SFEIES24 Poster Presentations Endocrine Cancer & Late Effects (9 abstracts)
1Kings College London, London, United Kingdom; 2Guys and St Thomas NHS Foundation Trust, London, United Kingdom
Introduction: Phaeochromocytomas and paragangliomas (PPGLs) are rare neuroendocrine tumours that are inherited in at least 40% of cases. The most common pathogenic germline variants (PGVs) implicated in the development of PPGLs are in genes coding for the subunits of succinate dehydrogenase (SDH). PPGLs are heterogenous tumours that have a variable clinical phenotype. Rates of metastatic disease varies from 5-40%. This variability is not currently understood. All patients identified with a PPGL related PGV are therefore offered screening that involves annual clinical review and a whole-body MRI every 2-3 years. With patient numbers increasing a more appropriate means of triage is needed. In this study we will use bulk and single cell RNA-sequencing (ScRNA-seq) to identify transcriptomic differences in metastatic vs non-metastatic SDH related PPGLs. Here we will discuss our approach to successfully extracting RNA from fresh as well as archived PPGL tissue samples for both bulk and ScRNA-seq.
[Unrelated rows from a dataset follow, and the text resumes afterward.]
(** * Sin City detective game: the story store, the case file and the cartridge transformer

    A shallow embedding of the client-side state management of the game
    (store/storySlice.ts, store/caseFileSlice.ts, services/cartridgeLoader.ts)
    and the properties of its specification that concern them.

    Conventions of the embedding:
    - a JavaScript [number] is a [Z] (the counters of the game are integral
      time units and points; NaN, infinities and fractions are not modelled);
    - a JavaScript object used as a dictionary is a [gmap string _];
    - a value that may be [undefined] or [null] is an [option];
    - a reducer written against an Immer draft is a function from the old
      state to the new state;
    - a body that can throw returns a [Completion]. *)

From Stdlib Require Import ZArith List String Ascii Bool Lia Permutation.
From stdpp Require Import gmap strings list fin_maps pretty.
Import ListNotations.

Local Open Scope string_scope.
Local Open Scope list_scope.
Local Open Scope Z_scope.

(* ===================================================================== *)
(** * JavaScript values and idioms used by the program *)
(* ===================================================================== *)

Module JS.

(** Untyped payloads (a component's [props], an evidence stack) are JSON. *)
#[local] Unset Elimination Schemes.
Inductive Json : Type :=
| JNull
| JBool (b : bool)
| JNum (z : Z)
| JStr (s : string)
| JArr (items : list Json)
| JObj (fields : list (string * Json)).
#[local] Set Elimination Schemes.

(** Errors the modelled code can raise. *)
Inductive Error : Type :=
| ReferenceError (identifier : string)
| TypeError (message : string).

(** The outcome of evaluating a body: a value, or a thrown error. *)
Inductive Completion (A : Type) : Type :=
| Normal (value : A)
| Throw (error : Error).
Arguments Normal {A} value.
Arguments Throw {A} error.

(** [!!s] for a string: the empty string is falsy. *)
Definition truthy_string (s : string) : bool :=
  negb (String.eqb s "").

(** [!!x] for a string that may be undefined or null. *)
Definition truthy (x : option string) : bool :=
  match x with
  | Some s => truthy_string s
  | None => false
  end.

(** [!!b] for a boolean that may be undefined. *)
Definition truthy_bool (x : option bool) : bool :=
  match x with
  | Some b => b
  | None => false
  end.

(** [!!v] for a JSON value that may be undefined. *)
Definition truthy_json (x : option Json) : bool :=
  match x with
  | None | Some JNull => false
  | Some (JBool b) => b
  | Some (JNum z) => negb (z =? 0)
  | Some (JStr s) => truthy_string s
  | Some (JArr _) | Some (JObj _) => true
  end.

(** [a === b] where [a] may be undefined and [b] is a string. *)
Definition strict_eq (a : option string) (b : string) : bool :=
  match a with
  | Some s => String.eqb s b
  | None => false
  end.

(** [n ?? 0] and [n || 0] coincide on numbers that are integers. *)
Definition or_zero (x : option Z) : Z :=
  match x with
  | Some n => n
  | None => 0
  end.

(** Property access [v.key]: undefined unless [v] is an object that has
    the key (the keys read by the program are never array or string
    built-ins). *)
Definition get (v : Json) (key : string) : option Json :=
  match v with
  | JObj fields =>
      match List.find (fun kv => String.eqb (fst kv) key) fields with
      | Some kv => Some (snd kv)
      | None => None
      end
  | _ => None
  end.

(** String conversion of a value inside a template literal. *)
Fixpoint to_string (v : Json) : string :=
  match v with
  | JNull => "null"
  | JBool true => "true"
  | JBool false => "false"
  | JNum z => pretty z
  | JStr s => s
  | JArr items =>
      (fix join (l : list Json) : string :=
         match l with
         | [] => ""
         | x :: rest =>
             let here := match x with JNull => "" | _ => to_string x end in
             match rest with
             | [] => here
             | _ => here +:+ "," +:+ join rest
             end
         end) items
  | JObj _ => "[object Object]"
  end.

(** [`${x}`] where [x] may be undefined. *)
Definition interpolate (x : option Json) : string :=
  match x with
  | Some v => to_string v
  | None => "undefined"
  end.

(** [String.prototype.toLowerCase] on the ASCII letters; bytes outside
    A-Z are left as they are. *)
Definition lower_ascii (c : ascii) : ascii :=
  let n := nat_of_ascii c in
  if (Nat.leb 65 n && Nat.leb n 90)%bool then ascii_of_nat (n + 32) else c.

Fixpoint toLowerCase (s : string) : string :=
  match s with
  | EmptyString => EmptyString
  | String c rest => String (lower_ascii c) (toLowerCase rest)
  end.

(** ** Property order of an ordinary object

    [Object.values] lists the values of the array-index keys first, in
    ascending numeric order, then those of the other string keys in the
    order in which they were created. *)

Definition digit_of (c : ascii) : option N :=
  let n := nat_of_ascii c in
  if (Nat.leb 48 n && Nat.leb n 57)%bool then Some (N.of_nat (n - 48)) else None.

Fixpoint digits_value (acc : N) (s : string) : option N :=
  match s with
  | EmptyString => Some acc
  | String c rest =>
      match digit_of c with
      | Some d => digits_value (acc * 10 + d)%N rest
      | None => None
      end
  end.

(** The canonical decimal strings of 0 .. 2^32 - 2 are array indices. *)
Definition array_index (key : string) : option N :=
  match key with
  | EmptyString => None
  | String "0" EmptyString => Some 0%N
  | String "0" _ => None
  | _ =>
      match digits_value 0%N key with
      | Some n => if (n <=? 4294967294)%N then Some n else None
      | None => None
      end
  end.

Fixpoint insert_index (k : N * string) (l : list (N * string)) : list (N * string) :=
  match l with
  | [] => [k]
  | x :: rest =>
      if (fst k <=? fst x)%N then k :: l else x :: insert_index k rest
  end.

Definition sort_indices (l : list (N * string)) : list (N * string) :=
  List.fold_right insert_index [] l.

Definition index_keys (keys : list string) : list (N * string) :=
  List.flat_map
    (fun k => match array_index k with Some n => [(n, k)] | None => [] end)
    keys.

Definition is_index (key : string) : bool :=
  match array_index key with Some _ => true | None => false end.

(** Enumeration order of an object whose keys were created in the order
    [created]. *)
Definition key_order (created : list string) : list string :=
  List.map snd (sort_indices (index_keys created))
    ++ List.filter (fun k => negb (is_index k)) created.

End JS.

(* ===================================================================== *)
(** * Redux Toolkit's unsorted entity adapter *)
(* ===================================================================== *)

(** The adapter is the library's; the slices use [getInitialState],
    [setAll], [addOne] and [updateOne], modelled after its documented
    behaviour: an entity table is the list of ids in insertion order and a
    dictionary from id to entity.  The tables of the slices are only ever
    built by these four operations, so every entity sits under its own id
    ([keyed], shown for every state of a session below). *)
Module Adapter.

Record EntityState (T : Type) : Type := mkEntityState {
  ids : list string;
  entities : gmap string T;
}.
Arguments mkEntityState {T} ids entities.
Arguments ids {T} e.
Arguments entities {T} e.

Definition getInitialState {T : Type} : EntityState T :=
  mkEntityState [] ∅.

(** [addOne]: an entity whose id is already present is ignored. *)
Definition addOne {T : Type} (selectId : T -> string) (st : EntityState T) (e : T)
  : EntityState T :=
  match entities st !! selectId e with
  | Some _ => st
  | None => mkEntityState (ids st ++ [selectId e]) (<[selectId e := e]> (entities st))
  end.

Definition addMany {T : Type} (selectId : T -> string) (st : EntityState T) (es : list T)
  : EntityState T :=
  List.fold_left (addOne selectId) es st.

(** [setAll]: empty the table, then add the entities one by one. *)
Definition setAll {T : Type} (selectId : T -> string) (st : EntityState T) (es : list T)
  : EntityState T :=
  addMany selectId getInitialState es.

(** [updateOne] with changes that leave the id alone, which is how the
    slices use it: the entity, when present, is replaced by its merge with
    the changes, [Object.assign({}, original, changes)], under the same
    key. *)
Definition updateOne {T : Type} (st : EntityState T) (id : string) (changes : T -> T)
  : EntityState T :=
  mkEntityState (ids st) (alter changes id (entities st)).

(** [Object.values(state.entities)]. *)
Definition values {T : Type} (st : EntityState T) : list T :=
  omap (fun k => entities st !! k) (JS.key_order (ids st)).

(** [selectAll]: the entities in the order of [ids]. *)
Definition selectAll {T : Type} (st : EntityState T) : list T :=
  omap (fun k => entities st !! k) (ids st).

(** Every entity sits under its own id. *)
Definition keyed {T : Type} (selectId : T -> string) (st : EntityState T) : Prop :=
  forall k e, entities st !! k = Some e -> selectId e = k.

(** The shape every table built by the adapter has. *)
Definition wf {T : Type} (selectId : T -> string) (st : EntityState T) : Prop :=
  NoDup (ids st)
  /\ (forall k, k ∈ ids st <-> is_Some (entities st !! k))
  /\ keyed selectId st.

End Adapter.

(* ===================================================================== *)
(** * The data model (types.ts, as the slices and the loader use it) *)
(* ===================================================================== *)

Module Types.

Record DataComponent : Type := mkDataComponent {
  comp_type : string;
  props : option JS.Json;
}.

Record Connections : Type := mkConnections {
  relatedPeople : list string;
  knownLocations : list string;
  associatedObjects : list string;
}.

Record Character : Type := mkCharacter {
  char_id : string;
  char_name : string;
  age : string;
  occupation : string;
  char_imagePrompt : string;
  char_description : string;
  role : string;
  isSuspect : bool;
  connections : Connections;
  testimonyIds : list string;
  char_components : list DataComponent;
}.

(** The target kinds of an unlock: 'location', 'sublocation', 'evidence',
    'character' and 'event'. *)
Inductive UnlockType : Type :=
| ULocation
| USublocation
| UEvidence
| UCharacter
| UEvent.

Record Unlock : Type := mkUnlock {
  unlock_type : UnlockType;
  ref : string;
  time : Z;
}.

Record StoryObject : Type := mkStoryObject {
  id : string;
  name : string;
  imagePrompt : string;
  description : string;
  unidentifiedDescription : option string;
  timestamp : string;
  isEvidence : bool;
  assignedToSuspectIds : list string;
  locationFoundId : string;
  category : string;
  tags : list string;
  authorCharacterId : option string;
  ownerCharacterId : option string;
  timeToAdd : option Z;
  hasBeenUnlocked : option bool;
  rarity : string;
  components : list DataComponent;
  unlocks : list Unlock;
}.

Record StoryEvent : Type := mkStoryEvent {
  event_id : string;
  event_name : string;
  event_imagePrompt : string;
  event_description : string;
  event_timestamp : string;
  event_locationId : string;
  event_timeToAdd : option Z;
  event_hasBeenUnlocked : option bool;
  event_rarity : string;
  event_tags : list string;
  event_components : list DataComponent;
}.

Record Sublocation : Type := mkSublocation {
  subloc_id : string;
  subloc_name : string;
  subloc_description : string;
  subloc_locationId : string;
  isVisible : bool;
  subloc_timeToAdd : option Z;
  subloc_hasBeenUnlocked : option bool;
}.

Record Hotspot : Type := mkHotspot {
  hs_id : string;
  label : string;
  hs_type : string;
  targetCardId : string;
  targetCardType : string;
  coords : option JS.Json;
  aiHint : option string;
}.

Record Location : Type := mkLocation {
  loc_id : string;
  loc_name : string;
  loc_imagePrompt : string;
  loc_description : string;
  hotspots : list Hotspot;
  mapCoords : string * string;
  lastEventTimestamp : string;
  lastEventDescription : string;
  sceneSummary : string;
  isInternal : bool;
}.

Inductive CardType : Type :=
| CardCharacter
| CardObject.

(** An entry of the evidence timeline. *)
Record Evidence : Type := mkEvidence {
  ev_id : string;
  cardId : string;
  cardType : CardType;
  ev_name : string;
  ev_imagePrompt : string;
  timestampCollected : string;
  locationId : string;
}.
Methods: 104 PPGL samples have been collected. Samples were provided in either formalin fixed paraffin embedded (FFPE) blocks or fresh frozen tissue (FFT) stored at -80°C. We have performed RNA extraction on 52 SDH related PPGLs (n = 39 FFPE, n = 13 FFT). RNA was successfully extracted from FFPE samples that were surgically resected up to 23 years previously (average = 11 years). A DV200 of >35% in these samples indicated sufficient RNA integrity for successful sequencing in cases of FFPE stored tissues. A subset of tumour samples collected directly from the operating theatre were processed for immediate single cell dissociation using a bespoke protocol that has resulted in successful ScRNA-seq in 2 PPGL samples.
Results: Bulk-sequencing data is now available for 32 SDH related PPGLs. Utilising archived tissues allows us to increase the number of confirmed metastatic cases for our downstream analysis. ScRNA-seq reveals the distinct cellular populations present in PPGLs.